Хотя бы щеки перестали гореть. Аспасия немного пришла в себя.
— Я уверена.
— Ты спрашивала его?
— Я спрашивала его!
Феофано помолчала, пока стихнет эхо.
— Прости, — сказала она. Она потянулась и взяла Аспасию за руку. — Я думала — признаюсь, я надеялась, — что, может быть, все дело в этом. Что врачи в Городе ошиблись.
— Нет, — ответила Аспасия. — Они не ошиблись. — Она помолчала. — Ты думала, что я беременна?
Теперь пришла очередь краснеть Феофано.
— Вряд ли я могла бы вынашивать незаконнорожденного ребенка, — сказала Аспасия, — и петь как жаворонок. Как ты думала, чей он? Братца Генриха?
— Нет, — сразу сказала Феофано. — Конечно, нет. Ох, Аспасия, наверное, ты сердишься на меня. Но в тебе столько света, вот я и решила, что ты встретила кого-то, кто любит тебя.
Аспасия не знала, что сказать.
— Пойми, для меня это был бы грех, — продолжала Феофано, — но для тебя это было бы спасением. Я знаю, как ты любила Деметрия — наверное, больше, чем я когда-либо смогу любить. Я видела, как ты оплакивала его. А теперь ты вдруг снова стала радостной. Неужели ты не простишь меня за то, что я подумала, что знаю почему?

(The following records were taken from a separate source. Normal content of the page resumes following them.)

Definition lexec (m : lmove) (l : lifecycle E Q) : option (lifecycle E Q) :=
  let g := lc_gw l in
  match m with
  | LAdmit tx => if decide (ValidateTx tx = None) then Some (with_gw (Admit cfg 0 tx g).2 l) else None
  | LResume seed =>
      match gw_reading g with
      | (from, tx) :: rest =>
          match Admit_resume cfg 0 from tx seed rest g with Done (_, g') => Some (with_gw g' l) | Panic _ => None end
      | [] => None
      end
  | LDequeue =>
      if decide (length (gw_working g) < lc_workers l)%nat
      then match worker_Dequeue g with
           | Done (DqTx _, g') => Some (with_gw g' l)
           | Done (DqClosed, g') => Some (worker_return g' l)
           | _ => None
           end
      else None
  | LProcess execute =>
      match gw_working g with
      | tx :: rest =>
          if decide (length (gw_chan g) < chanSize)%nat
          then Some (with_gw (worker_process tx rest execute false g) l) else None
      | [] => None
      end
  | LTake =>
      if decide (length (gw_submitting g) < lc_submitters l)%nat
      then (λ g', with_gw g' l) <$> submitter_take g else None
  | LSubmitted err =>
      match gw_submitting g with
      | t :: rest => Some (with_gw (submitter_done t rest (submitOne None err) g) l)
      | [] => None
      end
  | LStop => Some (Stop_begin l)
  | LQueueReturn =>
      match lc_phase l with
      | ClosingQueue =>
          if decide (ti_busy (gw_queue g) < lc_queue l)%nat then Some (queue_return l) else None
      | _ => None
      end
  | LSubmitterReturn =>
      match lc_phase l with
      | StoppingSubmitters =>
          if decide (length (gw_submitting g) < lc_submitters l)%nat then Some (submitter_return l) else None
      | _ => None
      end
  | LNext =>
      match lc_phase l with
      | ClosingQueue => if decide (lc_queue l = 0%nat) then Some (set_phase WaitingWorkers l) else None
      | WaitingWorkers => if decide (lc_workers l = 0%nat) then Some (set_phase StoppingSubmitters l) else None
      | StoppingSubmitters => if decide (lc_submitters l = 0%nat) then Some (set_phase Stopped l) else None
      | _ => None
      end
  end.

Lemma lexec_step m l l' : lexec m l = Some l' → life_step cfg chanSize false l l'.
Proof.
  destruct m; simpl; intros He; repeat case_match; simplify_eq/=.
  - apply ls_outside. destruct (Admit cfg 0 tx (lc_gw l)) as [ph g'] eqn:Ha. by eapply gs_admit.
  - apply ls_outside. by eapply (gs_resume _ _ _ _ 0 a e seed [] l0).
  - apply ls_own. by eapply os_dequeue.
  - apply ls_own. by apply os_return.
  - apply ls_own. by apply (os_process _ _ e [] l0).
  - apply fmap_Some in He as (g & Hg & ->). by apply ls_own, os_take.
  - apply ls_own. by apply (os_submitted _ _ p [] l0 None err).
  - apply ls_stop.
  - apply ls_own. by apply os_queue_return.
  - apply ls_own. by apply os_submitter_return.
  - apply ls_own. by apply os_queue_done.
  - apply ls_own. by apply os_workers_done.
  - apply ls_own. by apply os_stopped.
Qed.

Fixpoint lexecs (ms : list lmove) (l : lifecycle E Q) : option (lifecycle E Q) :=
  match ms with
  | [] => Some l
  | m :: ms => l' ← lexec m l; lexecs ms l'
  end.

Lemma lexecs_steps ms : ∀ l l', lexecs ms l = Some l' → rtc (life_step cfg chanSize false) l l'.
Proof.
  induction ms as [|m ms IH]; intros l l' He; simpl in He; [injection He as <-; apply rtc_refl|].
  apply bind_Some in He as (l1 & H1 & H2). eapply rtc_l; [by eapply lexec_step|by apply IH].
Qed.

Definition lrun (l : lifecycle E Q) (ms : list lmove) : lifecycle E Q := default l (lexecs ms l).

Lemma lrun_steps l ms :
  match lexecs ms l with Some _ => true | None => false end = true →
  rtc (life_step cfg chanSize false) l (lrun l ms).
Proof. unfold lrun. intros Hs. destruct (lexecs ms l) as [l'|] eqn:He; [|done]. exact (lexecs_steps ms _ _ He). Qed.
End runs.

Аспасия покосилась на Фебу, которая крепко спала. Больше никого рядом не было. Она собралась с духом. Было бы прекрасно разделить, наконец, свою тайну с Феофано, которая поймет, которая знает Исмаила и искренне им восхищается. Это надо было сделать уже давно.

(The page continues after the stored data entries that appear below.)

(** Nothing lies above the tip. *)
Lemma ext_above_tip s s' :
  store_wf s' → st_CachedBlockNumber s = st_CachedBlockNumber s' →
  ext_above (st_CachedBlockNumber s) (st_db s) (st_db s') → s' = s.
Proof.
  intros Hwf Hc [(bs & Hb & Fb) (ts & Ht & Ft) (ls & Hl & Fl)].
  destruct (rows_below s' Hwf) as (Ob & Ot & Ol). rewrite Hb, Ht, Hl, <-Hc in *.
  apply Forall_app in Ob as [_ Ob], Ot as [_ Ot], Ol as [_ Ol].
  assert (∀ X (f : X → Z) k, Forall (λ r, st_CachedBlockNumber s < f r) k →
    Forall (λ r, ¬ st_CachedBlockNumber s < f r) k → k = []) as Hnil.
  { intros X f k H1 H2. destruct k; [done|]. apply Forall_cons in H1 as [? _], H2 as [? _]. done. }
  rewrite (Hnil _ _ _ Fb Ob), (Hnil _ _ _ Ft Ot), (Hnil _ _ _ Fl Ol), !app_nil_r in *.
  destruct s as [[? ? ?] ?], s' as [[? ? ?] ?]; simpl in *. by subst.
Qed.

(** [RevertToBlock] of the store, back to a store it extends. *)
Lemma store_revert_ext s0 s :
  store_wf s0 → store_wf s → st_CachedBlockNumber s0 ≤ st_CachedBlockNumber s →
  ext_above (st_CachedBlockNumber s0) (st_db s0) (st_db s) →
  Store.RevertToBlock s (st_CachedBlockNumber s0) = (s0, None).
Proof.
  intros H0 Hs Hle Hext. unfold Store.RevertToBlock.
  destruct (Z.ltb_spec (st_CachedBlockNumber s) (st_CachedBlockNumber s0)); [lia|].
  destruct (Z.eqb_spec (st_CachedBlockNumber s0) (st_CachedBlockNumber s)) as [He|Hne].
  { by rewrite (ext_above_tip s0 s). }
  unfold bind_u64. destruct (tip_range s0 H0) as [_ Hr].
  destruct (Z.ltb_spec (st_CachedBlockNumber s0) (2 ^ 63)); [|lia].
  change (mbind ?f (Ok ?n)) with (f n). cbn beta.
  rewrite (del_all_restores s0 (st_db s) H0 (proj1 Hs) Hext). by destruct s0.
Qed.

Section snapshots.
Context {G : GethTypes} {GL : GethLaws G} {T : EthTxTypes G} {C : EthCodec G T} {W : Wire} {D : Driver}
  {S : StateTrie G}.

Implicit Types api : EvmAPI.

Definition shown (kvs : LightKVS) (k : string) : option byte_slice := visible (sn_Data (Current kvs) !! k).

(** The snapshots the endorser's store can show, oldest first. *)
Definition held (kvs : LightKVS) : list Snapshot := omap id (History kvs) ++ [Current kvs].

Definition in_window (n : Z) (kvs : LightKVS) : Prop := ∃ s, s ∈ held kvs ∧ sn_BlockNumber s = n.

(** The endorser's side of a snapshot at [n]: the height is in the window, and
    shows [v0]; or the window has moved past it. *)
Definition kvs_remembers (n : Z) (v0 : string → option byte_slice) (kvs : LightKVS) : Prop :=
  n ≤ sn_BlockNumber (Current kvs) ∧ in_window n kvs ∧
  ∀ k, view (rev_NewSnapshot kvs (Some n)) k = Some (v0 k).

Definition kvs_forgot (n : Z) (kvs : LightKVS) : Prop := Forall (λ s, n < sn_BlockNumber s) (held kvs).

(** At most [k] snapshots are newer than one at [n]. *)
Definition recent (n : Z) (k : nat) (kvs : LightKVS) : Prop :=
  ∃ l1 s l2, held kvs = l1 ++ s :: l2 ∧ sn_BlockNumber s = n ∧ (length l2 ≤ k)%nat.

Lemma omap_slots len hs : omap id (slots len hs) = hs.
Proof.
  unfold slots. rewrite omap_app.
  assert (omap id (replicate (len - length hs) (@None Snapshot)) = []) as ->
    by (induction (len - length hs)%nat; [done|simpl; done]).
  rewrite app_nil_r. induction hs as [|s hs IH]; [done|]. simpl. f_equal. exact IH.
Qed.

Lemma held_inv len hs kvs : rev_inv len hs kvs → held kvs = hs ++ [Current kvs].
Proof. intros Hinv. unfold held. by rewrite (ri_hist _ _ _ Hinv), omap_slots. Qed.

(** The scan's exact match is the last one. *)
Lemma scan_last n hs :
  snd <$> (scanHistory n (Some <$> hs)).1 = last (filter (λ s, sn_BlockNumber s = n) hs).
Proof.
  induction hs as [|s hs IH] using rev_ind; [done|]. rewrite scan_snoc, filter_app.
  destruct (scanHistory n (Some <$> hs)) as [e b]. unfold scan_step. simpl in *. rewrite filter_cons, filter_nil.
  destruct (Z.eqb_spec (sn_BlockNumber s) n) as [He|He].
  - rewrite decide_True by done. by rewrite last_snoc.
  - rewrite decide_False, app_nil_r by done. by case_match.
Qed.

Lemma view_last len hs kvs n s :
  rev_inv len hs kvs → n < sn_BlockNumber (Current kvs) →
  last (filter (λ s, sn_BlockNumber s = n) hs) = Some s →
  ∀ k, view (rev_NewSnapshot kvs (Some n)) k = Some (visible (sn_Data s !! k)).
Proof.
  intros Hinv Hlt Hl k. unfold rev_NewSnapshot. destruct (Z.leb_spec (sn_BlockNumber (Current kvs)) n); [lia|].
  rewrite (ri_hist _ _ _ Hinv), scan_slots. rewrite <-scan_last in Hl.
  destruct (scanHistory n (Some <$> hs)) as [[[i t]|] b]; [|done]. by injection Hl as ->.
Qed.

Definition store_remembers (n : Z) (s0 s : Store) : Prop :=
  store_wf s0 ∧ st_CachedBlockNumber s0 = n ∧ ext_above n (st_db s0) (st_db s).

Lemma kvs_remembers_now kvs : kvs_remembers (sn_BlockNumber (Current kvs)) (shown kvs) kvs.
Proof.
  split_and!; [lia| |intros k; unfold rev_NewSnapshot; by rewrite Z.leb_refl].
  exists (Current kvs). split; [|done]. unfold held. apply elem_of_app. right. left.
Qed.

Lemma held_sorted len hs kvs : rev_inv len hs kvs → StronglySorted num_le (held kvs).
Proof. intros Hinv. rewrite (held_inv len hs) by done. apply Hinv. Qed.

(** A height is in the window, or it is not and the window has moved past it, if
    a longer list of snapshots had it. *)
Lemma window_cases n d (l : list Snapshot) :
  StronglySorted num_le l → (∃ s, s ∈ l ∧ sn_BlockNumber s = n) →
  (∃ s, s ∈ drop d l ∧ sn_BlockNumber s = n) ∨ Forall (λ s, n < sn_BlockNumber s) (drop d l).
Proof.
  intros Hso (s & Hs & Hn). destruct (decide (Exists (λ t, sn_BlockNumber t = n) (drop d l))) as [He|He].
  - left. apply Exists_exists in He as (t & Ht & Htn). by exists t.
  - right. rewrite <-Forall_Exists_neg in He. rewrite <-(take_drop d l) in Hs, Hso.
    apply elem_of_app in Hs as [Hs|Hs]; [|rewrite Forall_forall in He; by destruct (He s Hs)].
    apply Forall_forall. intros t Ht. rewrite Forall_forall in He.
    pose proof (StronglySorted_app_1_elem_of _ _ _ s t Hso Hs Ht) as Hle. unfold num_le in Hle. specialize (He t Ht). lia.
Qed.

(** A block above the tip pushes the old tip into the window. *)
Lemma kvs_block len hs kvs b :
  rev_inv len hs kvs → sn_BlockNumber (Current kvs) < b_Number b →
  ∃ kvs' hs', rev_Handle b kvs = Done (None, kvs') ∧ rev_inv len hs' kvs' ∧
    hs' = drop (Datatypes.S (length hs) - len) (held kvs) ∧ sn_BlockNumber (Current kvs') = b_Number b.
Proof.
  intros Hinv Hb. unfold rev_Handle.
  destruct (Z.ltb_spec (b_Number b) (sn_BlockNumber (Current kvs))) as [?|_]; [lia|].
  destruct (Z.eqb_spec (b_Number b) (sn_BlockNumber (Current kvs))) as [?|_]; [lia|]. rewrite !andb_false_r.
  destruct (applyBlockSequential_inv len hs kvs (b_Number b) (blockUpdates b) Hinv) as (kvs' & -> & Hinv' & Hc); [lia|].
  exists kvs', (push_history len hs (Current kvs)). rewrite Hc. split_and!; [done..| |done].
  unfold push_history. by rewrite (held_inv len hs).
Qed.

(** What the block does to a height below it. *)
Lemma kvs_block_keeps len hs hs' kvs kvs' n v0 :
  rev_inv len hs kvs → rev_inv len hs' kvs' → hs' = drop (Datatypes.S (length hs) - len) (held kvs) →
  sn_BlockNumber (Current kvs) < sn_BlockNumber (Current kvs') →
  kvs_remembers n v0 kvs ∨ kvs_forgot n kvs → kvs_remembers n v0 kvs' ∨ kvs_forgot n kvs'.
Proof.
  intros Hinv Hinv' Hhs Hlt [(Hle & Hex & Hv)|Hf].
  2: { right. unfold kvs_forgot in *. rewrite (held_inv _ _ _ Hinv'), Hhs. apply Forall_app.
       split; [by apply Forall_drop|]. rewrite (held_inv _ _ _ Hinv) in Hf.
       apply Forall_app in Hf as [_ Hf]. apply Forall_cons in Hf as [Hf _]. constructor; [lia|constructor]. }
  pose proof (held_sorted _ _ _ Hinv) as Hso.
  destruct (window_cases n (Datatypes.S (length hs) - len) (held kvs) Hso Hex) as [(s & Hs & Hn)|Hgone]; [left|right].
  - rewrite <-Hhs in Hs. split_and!; [lia| |].
    { exists s. rewrite (held_inv _ _ _ Hinv'). split; [|done]. apply elem_of_app. by left. }
    assert (s ∈ filter (λ s, sn_BlockNumber s = n) hs') as Hsf by (by apply list_elem_of_filter).
    destruct (last (filter (λ s, sn_BlockNumber s = n) hs')) as [t|] eqn:Ht;
      [|apply last_None in Ht; rewrite Ht in Hsf; by apply not_elem_of_nil in Hsf].
    assert (n < sn_BlockNumber (Current kvs')) as Hn' by lia.
    intros k. rewrite (view_last _ _ _ _ _ Hinv' Hn' Ht), <-Hv. clear Hv.
    assert (last (filter (λ s, sn_BlockNumber s = n) (held kvs)) = Some t) as Hlast.
    { rewrite <-(take_drop (Datatypes.S (length hs) - len) (held kvs)), filter_app, <-Hhs, last_app.
      by rewrite Ht. }
    rewrite (held_inv _ _ _ Hinv), filter_app, filter_cons, filter_nil in Hlast.
    destruct (decide (sn_BlockNumber (Current kvs) = n)) as [He|He].
    + rewrite last_snoc in Hlast. injection Hlast as <-. unfold rev_NewSnapshot.
      by destruct (Z.leb_spec (sn_BlockNumber (Current kvs)) n); [|lia].
    + rewrite app_nil_r in Hlast. symmetry. apply (view_last _ _ _ _ _ Hinv); [lia|done].
  - unfold kvs_forgot. rewrite (held_inv _ _ _ Hinv'), Hhs. apply Forall_app. split; [done|].
    constructor; [lia|constructor].
Qed.

Lemma kvs_block_recent len hs hs' kvs kvs' n k :
  rev_inv len hs kvs → rev_inv len hs' kvs' → hs' = drop (Datatypes.S (length hs) - len) (held kvs) →
  (k < len)%nat → recent n k kvs → recent n (Datatypes.S k) kvs'.
Proof.
  intros Hinv Hinv' Hhs Hk (l1 & s & l2 & Hl & Hn & Hlen). pose proof (held_inv _ _ _ Hinv) as Hheld.
  assert (length (held kvs) = Datatypes.S (length hs)) as Hlh by (rewrite Hheld, length_app; simpl; lia).
  rewrite Hl, length_app in Hlh. simpl in Hlh.
  exists (drop (Datatypes.S (length hs) - len) l1), s, (l2 ++ [Current kvs']). split_and!; [|done|].
  - rewrite (held_inv _ _ _ Hinv'), Hhs, Hl, drop_app_le by lia. by rewrite <-app_assoc.
  - rewrite length_app. simpl. lia.
Qed.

— Я прощаю тебя, — начала она.
Шум перебил ее. Лай собак; стук копыт; голоса мужчин, хвастающихся своими успехами на охоте. Феофано приподнялась, нетерпеливое ожидание озарило ее лицо. Она быстро повернулась к Аспасии, пытаясь сосредоточить на ней внимание, но улыбка ее была уже рассеянной.